Quite often, I have observed “401 – Unauthorized error” when I access any web service(GetRunningWorkflowTasksForCurrentUserForListItem, GetUserProfilebyName – I have tried with these 2 services) from my Info Path form.
My form used a web service “GetRunningWorkflowTasksForCurrentUserForListItem” to get information such as task id assigned to the current user. The form was working like a charm in my development machine. But the moment it was moved to the acceptance environment, gone it was…
I can tell you I had access to this SharePoint web service. I could access the direct URL (i.e. http://SiteCollectionURL/_vti_bin/NintexWorkflow/Workflow.asmx or http://SiteCollectionURL/_vti_bin/UserProfileService.asmx) in the browser. So why unauthorized??
Also, the error did not have any obvious pattern. Adding to my woes, it was irregular too…
This was driving me nuts…Ugh
Nevertheless, analysis led me to know that my Acceptance environment has two Web Front End Servers(WFEs), one App Server and a load balancer (the cause of my troubles here). (Unlike, my development server had one WFE and one App Server, no load balancer.)
How it all works here
So, when I load the form, my load balancer calls one of the 2 WFEs and opens up the form. However, when the web service call is made, the request is passed through the load balancer again, to one of the 2 WFEs. This is hopping twice and is known as double hop or alternate hop.

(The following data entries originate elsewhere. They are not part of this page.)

Lemma stop_keeps_configuration_witness :
  let s := (run new_player [Call (CSetAudioFormat 2 1 44100); Call CStart]).1 in
  let s1 := (run s (Call CStop :: replicate 6 (Main true))).1 in
  format (self s1) = Some paInt16 ∧ caller s1 = M_Idle.
Proof.
  intros s s1. split; [|reflexivity].
  pose proof (stop_keeps_configuration s (replicate 6 (Main true))) as H.
  destruct H as [H _]; [reflexivity|repeat constructor|].
  by inversion H.
Defined.

Lemma stop_progress_step (s : sys) (e : event) :
  thread_step e → can_put s →
  can_put (step s e).1
  ∧ turns_left (step s e).1 + (if is_turn e then 1 else 0) ≤ turns_left s
    ∨ caller (step s e).1 = M_Idle ∧ can_put (step s e).1.
Proof.
  intros He Hc. destruct s as [p ths m].
  unfold can_put, turns_left, qsize in *.
  destruct e as [c|t|tid ok]; [done| |]; step_cases;
    unfold Queue_full, Queue_empty, qsize in *;
    repeat match goal with
           | H : items _ = _ |- _ => rewrite H in *; clear H
           | H : bool_decide _ = false |- _ => apply bool_decide_eq_false in H
           | H : bool_decide _ = true |- _ => apply bool_decide_eq_true in H
           end;
    rewrite ?length_app in *; simpl in *;
    try (exfalso; lia);
    try (right; split; [reflexivity|exact I]);
    try (left; split; [done || lia|lia]).
Qed.

(** [stop] returns: no worker makes the queue longer, so the caller is
    back once it had its turns. *)
Lemma stop_returns (es : list event) (c : sys * list obs) :
  Forall thread_step es →
  can_put c.1 →
  turns_left c.1 ≤ length (filter is_turn es) →
  caller (run_from c es).1 = M_Idle.
Proof.
  revert c. induction es as [|e es IH]; intros c Hes Hc Hn.
  - simpl in *. unfold turns_left in Hn.
    destruct (caller c.1); simpl in *; [done|lia..].
  - inversion_clear Hes as [|?? He Hes'].
    rewrite run_from_cons. apply IH; [done|..].
    + simpl. destruct (stop_progress_step c.1 e He Hc) as [[? _]|[_ ?]]; done.
    + simpl.
      destruct (stop_progress_step c.1 e He Hc) as [[_ Hle]|[Hi _]].
      * destruct (is_turn e) eqn:E.
        -- rewrite filter_cons_True in Hn by (by rewrite E). simpl in Hn. lia.
        -- rewrite filter_cons_False in Hn by (rewrite E; simpl; tauto). lia.
      * unfold turns_left. rewrite Hi. simpl. lia.
Qed.

(** ** close *)

Lemma close_stop_step (b : bool) (s : sys) (e : event) :
  thread_step e → closing s →
  closing (step s e).1
  ∧ step (without_close b s) e
    = (without_close b (step s e).1, as_stop_obs <$> (step s e).2).
Proof.
  intros He Hc. destruct s as [p ths m]. unfold closing, without_close in *.
  destruct e as [c|t|tid ok]; [done| |]; step_cases; done.
Qed.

The point here was my credentials were not following an action on the 2nd hop. In this case, the first hop was from my machine to the ServerA to open the form and the 2nd hop was from ServerA through the Load Balancer to ServerB to call the web service. So my credentials were following the first server action. However, my credentials were not following the 2nd action: the web service call. Therefore, the web service call was Unauthorized and error-ed out.
Some advice from the colleagues and i got my solution… Thank God!!
The solution was to force all actions (for an instance the form is opened) to happen from one server only.
In other words, if ServerA opens the Info Path form, force other actions (say …calling the web service) to also run on ServerA. This can be done by opening ServerA’s host file and telling it to use its own IP address to open the site. So when the first action is routed through the load balancer to ServerA, any additional action will be forced to run on ServerA as well.
So I made the entries in my Host files and guess what?? My problem was solved.